Donald Trump might have a better grasp of the debate over voting rights if he'd ever been to a grocery store.
A man walks through a grocery store in Bridgeport, Connecticut.
A man walks through a grocery store in Bridgeport, Connecticut.

Donald Trump's embrace of conspiracy theories is central to his worldview, and the president -- who still thinks he would've won the popular vote were it not for non-existent fraud -- is especially fond of conspiracy theories related to voting.

With this mind, Trump told a far-right website yesterday, "When people get in line that have absolutely no right to vote and they go around in circles. Sometimes they go to their car, put on a different hat, put on a different shirt, come in and vote again. Nobody takes anything. It's really a disgrace what's going on."

It's tempting to say there's "no evidence" to support such nonsense, but in this case, that won't cut it. Even Republicans who peddle absurd voter-fraud claims don't believe illegal ballots are being cast by people in disguises.

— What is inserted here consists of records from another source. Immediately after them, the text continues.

Lemma adaptation_classification filename g :
  re_match DROIDIAN_ADAPTATION filename = Some g →
  is_Some (g !! "architecture")
  ∧ ∃ vend model, g !! "vendor" = Some vend ∧ g !! "model" = Some model
      ∧ vendor_key g = vend
      ∧ target_of g = "adaptation-" +:+ model +:+ ".zip".
Proof.
  intros H. pose proof (λ k, groupdict_keys _ _ _ k H) as Hk. simpl in Hk.
  destruct (proj2 (Hk "vendor")) as [vend Hv]; [by left|].
  destruct (proj2 (Hk "model")) as [model Hm]; [right; by left|].
  split; [apply Hk; do 2 right; by left|].
  exists vend, model. unfold vendor_key, target_of. by rewrite Hv, Hm.
Qed.

Lemma feature_classification filename g :
  re_match DROIDIAN_FEATURE filename = Some g →
  is_Some (g !! "architecture")
  ∧ ∃ feature, g !! "feature" = Some feature
      ∧ vendor_key g = "generic"
      ∧ target_of g = "feature-" +:+ feature +:+ ".zip".
Proof.
  intros H. pose proof (λ k, groupdict_keys _ _ _ k H) as Hk. simpl in Hk.
  assert (Hnot : ∀ k, k ≠ "feature" → k ≠ "architecture" → k ≠ "date" →
                      g !! k = None).
  { intros k H1 H2 H3. apply eq_None_not_Some. rewrite Hk.
    rewrite !elem_of_cons, elem_of_nil. tauto. }
  destruct (proj2 (Hk "feature")) as [feature Hf]; [by left|].
  split; [apply Hk; right; by left|].
  exists feature. unfold vendor_key, target_of.
  by rewrite Hf, !Hnot.
Qed.

(** [gdict["architecture"]] never fails. *)
Lemma architecture_bound regex filename g :
  regex ∈ PATTERNS → re_match regex filename = Some g →
  is_Some (g !! "architecture").
Proof.
  unfold PATTERNS. rewrite !elem_of_cons, elem_of_nil.
  intros [->|[->|[->|[]]]] H.
  - by apply rootfs_classification in H as [? _].
  - by apply adaptation_classification in H as [? _].
  - by apply feature_classification in H as [? _].
Qed.

Lemma url_at_empty x y z : url_at ∅ x y z = None.
Proof. unfold url_at. by rewrite lookup_empty. Qed.

Lemma trusted_prefix url :
  trusted url = true →
  ∃ prefix, prefix ∈ ALLOWED_PREFIXES ∧ Str.startswith url prefix = true.
Proof.
  unfold trusted, Str.startswith_any. intros (p & Hp & ?)%existsb_exists.
  exists p. by rewrite list_elem_of_In.
Qed.

Lemma trusted_nonempty url : trusted url = true → url ≠ EmptyString.
Proof.
  intros (p & Hp & Hs)%trusted_prefix.
  apply (startswith_nonempty _ p); [done|].
  unfold ALLOWED_PREFIXES in Hp. apply list_elem_of_fmap in Hp as (r & -> & _).
  done.
Qed.

Lemma Release_init_urls rc x y z url :
  url_at (Release_init rc) x y z = Some url →
  trusted url = true ∧ ∃ a, a ∈ assets rc ∧ browser_download_url a = url.
Proof.
  revert x y z url. apply Release_init_ind.
  - intros x y z url. by rewrite url_at_empty.
  - intros self a regex g Ha _ _ IH x y z url.
    rewrite url_at_store_match. case_decide as Hd; [|apply IH].
    intros [= <-]. split; [apply Hd|eauto].
Qed.

Lemma at_most_one_pattern f g1 g2 r1 r2 :
  r1 ∈ PATTERNS → r2 ∈ PATTERNS →
  re_match r1 f = Some g1 → re_match r2 f = Some g2 → r1 = r2.
Proof.
  unfold PATTERNS. rewrite !elem_of_cons, !elem_of_nil.
  intros [->|[->|[->|[]]]] [->|[->|[->|[]]]]
         H1%re_match_accepts H2%re_match_accepts; try done; exfalso;
    eauto using rootfs_not_adaptation, rootfs_not_feature,
                adaptation_not_feature.
Qed.

Lemma classify_asset_first self a :
  classify_asset self a =
  match first_match PATTERNS (name a) with
  | Some gdict => store_match a self gdict
  | None => self
  end.
Proof.
  unfold classify_asset, PATTERNS, try_regex. simpl.
  destruct (re_match DROIDIAN_ROOTFS (name a)) as [g1|] eqn:H1;
  destruct (re_match DROIDIAN_ADAPTATION (name a)) as [g2|] eqn:H2;
  destruct (re_match DROIDIAN_FEATURE (name a)) as [g3|] eqn:H3;
  try done; exfalso;
  repeat match goal with H : re_match _ _ = Some _ |- _ =>
    apply re_match_accepts in H end;
  eauto using rootfs_not_adaptation, rootfs_not_feature,
              adaptation_not_feature.
Qed.


(** ** The loop over the releases of a repository *)




Lemma last_entry_Some key content i :
  last_entry key content = Some i →
  ∃ rc, content !! i = Some rc ∧ slug rc = key ∧ published rc.
Proof.
  revert i. induction content as [|rc rest IH]; intros i; simpl; [done|].
  destruct (last_entry key rest) as [j|].
  - intros [= <-]. by apply IH.
  - case_decide as Hd; [|done]. intros [= <-]. exists rc. by destruct Hd.
Qed.

Lemma last_entry_lt key content i :
  last_entry key content = Some i → i < length content.
Proof.
  intros (rc & Hrc & _)%last_entry_Some. by eapply lookup_lt_Some.
Qed.

Lemma last_entry_None key content :
  Forall (λ rc, slug rc = key → ¬ published rc) content →
  last_entry key content = None.
Proof.
  induction 1 as [|rc rest Hrc _ IH]; simpl; [done|].
  rewrite IH. apply decide_False. tauto.
Qed.

Lemma last_entry_here pre rc post :
  published rc →
  Forall (λ rc', slug rc' = slug rc → ¬ published rc') post →
  last_entry (slug rc) (pre ++ rc :: post) = Some (length pre).
Proof.
  intros Hrc Hpost. induction pre as [|rc' pre IH]; simpl.
  - rewrite last_entry_None by done. by rewrite decide_True.
  - by rewrite IH.
Qed.

Lemma first_stable_entry content s :
  first_stable content = Some s → is_Some (last_entry s content).
Proof.
  induction content as [|rc rest IH]; simpl; [done|].
  case_decide as Hc.
  - intros [= <-]. destruct (last_entry (slug rc) rest); [by eexists|].
    rewrite decide_True; [by eexists|]. by destruct Hc.
  - intros [i Hi]%IH. rewrite Hi. by eexists.
Qed.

For the president to say out loud that this is "what's going on" is plainly bonkers, even by 2018 standards.

But it's Trump's remedy that stood out.

In another part of the Daily Caller interview, Trump made a case for a national voter ID law that would purportedly solve the problem of voter impersonation."If you buy a box of cereal -- you have a voter ID," he said. "They try to shame everybody by calling them racist, or calling them something, anything they can think of, when you say you want voter ID. But voter ID is a very important thing."

Oh good, the president has made the transition from "serial liar" to "cereal liar."

As anyone who's ever bought cereal probably knows, the purchases do not require photo ID. It is, however, not the first time Trump has made this mistake.

At a rally in Florida in July, the Republican declared, "You know, if you go out and you want to buy groceries, you need a picture on a card, you need ID."

Not surprisingly, this generated a fair amount of mockery -- and yet, here we are again.

As for Trump's dismissal of claims that voter-ID laws are inherently racist, the president may find the evidence inconvenient, but the truth matters. As the Washington Post  noted,  "Voter ID laws disproportionately make it more difficult for people of color to vote. The laws are usually passed by Republican legislatures in part because they tamp down a voting base assumed to support Democrats. In the past, courts have explicitly called voter ID laws in Texas and North Carolina discriminatory."